Exercise goal — With both ends included, repeat exactly the lines of the entries below from the one containing "eq_refl eq_refl eq_refl))." down to the one containing "(** C2 at its", and no others.

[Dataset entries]
Lemma upload_commits_iff_status_200_witness :
  storage_responded (env_status 200) clip "/tmp/tmpk3x9.mp4" (stored 200 "cat.mp4") /\
  ((exists p,
      inserted empty_world
        (fst (post_upload (env_status 200) clip (Some "hello") alice empty_world)) p)
   <-> UploadResult.http_status_code (stored 200 "cat.mp4") = 200).
Proof.
  assert (H : storage_responded (env_status 200) clip "/tmp/tmpk3x9.mp4"
                (stored 200 "cat.mp4")).
  { repeat split; reflexivity. }
  split; [exact H|].
  exact (proj1 (upload_commits_iff_status_200 (env_status 200) clip (Some "hello")
                  alice empty_world "/tmp/tmpk3x9.mp4" (stored 200 "cat.mp4")
                  "video/mp4" H eq_refl eq_refl eq_refl)).
Defined.

(** C1, as first stated, fails: Storage answers 200, the store then
    refuses the commit, and no row is inserted; the request ends in
    status 500 with the store's message. *)
Lemma upload_status_200_commit_refused :
  storage_responded env_commit_error clip "/tmp/tmpk3x9.mp4" (stored 200 "cat.mp4") /\
  UploadResult.http_status_code (stored 200 "cat.mp4") = 200 /\
  snd (post_upload env_commit_error clip (Some "hello") alice empty_world)
    = Raises (HTTPException 500 "connection was closed") /\
  ~ (exists p,
       inserted empty_world
         (fst (post_upload env_commit_error clip (Some "hello") alice empty_world)) p).
Proof.
  split; [repeat split; reflexivity|].
  split; [reflexivity|].
  split; [reflexivity|].
  intros [p Hp]. unfold inserted in Hp. vm_compute in Hp. discriminate.
Qed.

(** C2 at its failing input.  When [tempfile.NamedTemporaryFile] raises,
    the upload does not end in the [HTTPException] with status 500 that
    carries the text of that error: [temp_file_path] was never bound (line
    42 initialises [temp_file], line 76 reads [temp_file_path]), so the
    [finally] block raises [UnboundLocalError], which replaces the
    exception of the [except] clause and is what reaches the caller. *)
Theorem upload_tempfile_error_loses_message env file caption user w e :
  Env.NamedTemporaryFile env (snd (splitext (UploadFile.filename file))) = Raises e ->
  snd (post_upload env file caption user w)
    = Raises (PyError "UnboundLocalError"
        "cannot access local variable 'temp_file_path' where it is not associated with a value") /\
  snd (post_upload env file caption user w) <> Raises (HTTPException 500 (str e)).
Proof.
  intros H.
  unfold post_upload, upload_file, upload_file_try, Exec.try_finally, Exec.try_except,
    Exec.bind, Exec.raise.
  rewrite (stage_upload_create_fails env file _ e H). cbn.
  split; [reflexivity | discriminate].
Qed.

Lemma upload_tempfile_error_loses_message_witness :
  Env.NamedTemporaryFile env_no_tempfile (snd (splitext (UploadFile.filename clip)))
    = Raises (PyError "OSError" "[Errno 28] No space left on device") /\
  snd (post_upload env_no_tempfile clip (Some "hello") alice empty_world)
    = Raises (PyError "UnboundLocalError"
        "cannot access local variable 'temp_file_path' where it is not associated with a value") /\
  snd (post_upload env_no_tempfile clip (Some "hello") alice empty_world)
    <> Raises (HTTPException 500 "[Errno 28] No space left on device").
Proof.
  split; [reflexivity|].
  exact (upload_tempfile_error_loses_message env_no_tempfile clip (Some "hello") alice
           empty_world (PyError "OSError" "[Errno 28] No space left on device") eq_refl).
Defined.

(** C4.  Whenever an upload returns a post, its content type was declared,
    and the post's [file_type] is ["video"] exactly when that content type
    starts with ["video/"] and ["image"] exactly when it does not: the
    field is computed from the content type and from nothing else. *)
Theorem upload_file_type_from_content_type env file caption user w w' p :
  post_upload env file caption user w = (w', Returns (Some p)) ->
  exists ct,
    UploadFile.content_type file = Some ct /\
    Post.file_type p = (if startswith ct "video/" then "video" else "image") /\
    (Post.file_type p = "video" <-> exists rest, ct = "video/" ++ rest) /\
    (Post.file_type p = "image" <-> ~ exists rest, ct = "video/" ++ rest).
Proof.
  intros H.
  upload_cases env file caption user w; rewrite Hx in H; try discriminate.
  destruct (Env.refresh env); [|discriminate].
  injection H as _ <-. exists ct. split; [reflexivity|]. split; [reflexivity|].
  cbn [NewPost.materialize Post.file_type new_post NewPost.file_type].
  rewrite <- startswith_spec.
  destruct (startswith ct "video/"); split; split; intros; congruence.
Qed.

Lemma upload_file_type_from_content_type_witness :
  snd (post_upload (env_status 200) clip (Some "hello") alice empty_world)
    = Returns (Some clip_post) /\
  exists ct,
    UploadFile.content_type clip = Some ct /\
    Post.file_type clip_post = (if startswith ct "video/" then "video" else "image") /\
    (Post.file_type clip_post = "video" <-> exists rest, ct = "video/" ++ rest) /\
    (Post.file_type clip_post = "image" <-> ~ exists rest, ct = "video/" ++ rest).
Proof.
  split; [reflexivity|].
  apply (upload_file_type_from_content_type (env_status 200) clip (Some "hello") alice
           empty_world
           (fst (post_upload (env_status 200) clip (Some "hello") alice empty_world))).
  reflexivity.
Defined.

(** ** Feed *)

Lemma insert_desc_Permutation p l : Permutation (insert_desc p l) (p :: l).
Proof.
  induction l as [|q l IH]; cbn; [reflexivity|].
  destruct (Post.created_at q <=? Post.created_at p); [reflexivity|].
  rewrite IH. apply perm_swap.
Qed.

Lemma order_by_created_at_desc_Permutation rows :
  Permutation (order_by_created_at_desc rows) rows.
Proof.
  induction rows as [|p rows IH]; cbn; [reflexivity|].
  rewrite insert_desc_Permutation. by apply perm_skip.
Qed.

Lemma insert_desc_sorted p l :
  StronglySorted later_first l -> StronglySorted later_first (insert_desc p l).
Proof.
  induction l as [|q l IH]; intros Hs; cbn.
  - repeat constructor.
  - apply StronglySorted_inv in Hs. destruct Hs as [Hl Hq].
    destruct (Z.leb_spec (Post.created_at q) (Post.created_at p)) as [Hle|Hlt].
    + constructor; [by constructor|].
      constructor; [exact Hle|].
      eapply Forall_impl; [exact Hq|].
      unfold later_first. intros x Hx. lia.
    + constructor; [by apply IH|].
      rewrite insert_desc_Permutation.
      constructor; [unfold later_first; lia | exact Hq].
Qed.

Problem solution —
                  "video/mp4" H eq_refl eq_refl eq_refl)).
Defined.

(** C1, as first stated, fails: Storage answers 200, the store then
    refuses the commit, and no row is inserted; the request ends in
    status 500 with the store's message. *)
Lemma upload_status_200_commit_refused :
  storage_responded env_commit_error clip "/tmp/tmpk3x9.mp4" (stored 200 "cat.mp4") /\
  UploadResult.http_status_code (stored 200 "cat.mp4") = 200 /\
  snd (post_upload env_commit_error clip (Some "hello") alice empty_world)
    = Raises (HTTPException 500 "connection was closed") /\
  ~ (exists p,
       inserted empty_world
         (fst (post_upload env_commit_error clip (Some "hello") alice empty_world)) p).
Proof.
  split; [repeat split; reflexivity|].
  split; [reflexivity|].
  split; [reflexivity|].
  intros [p Hp]. unfold inserted in Hp. vm_compute in Hp. discriminate.
Qed.

(** C2 at its failing input.  When [tempfile.NamedTemporaryFile] raises,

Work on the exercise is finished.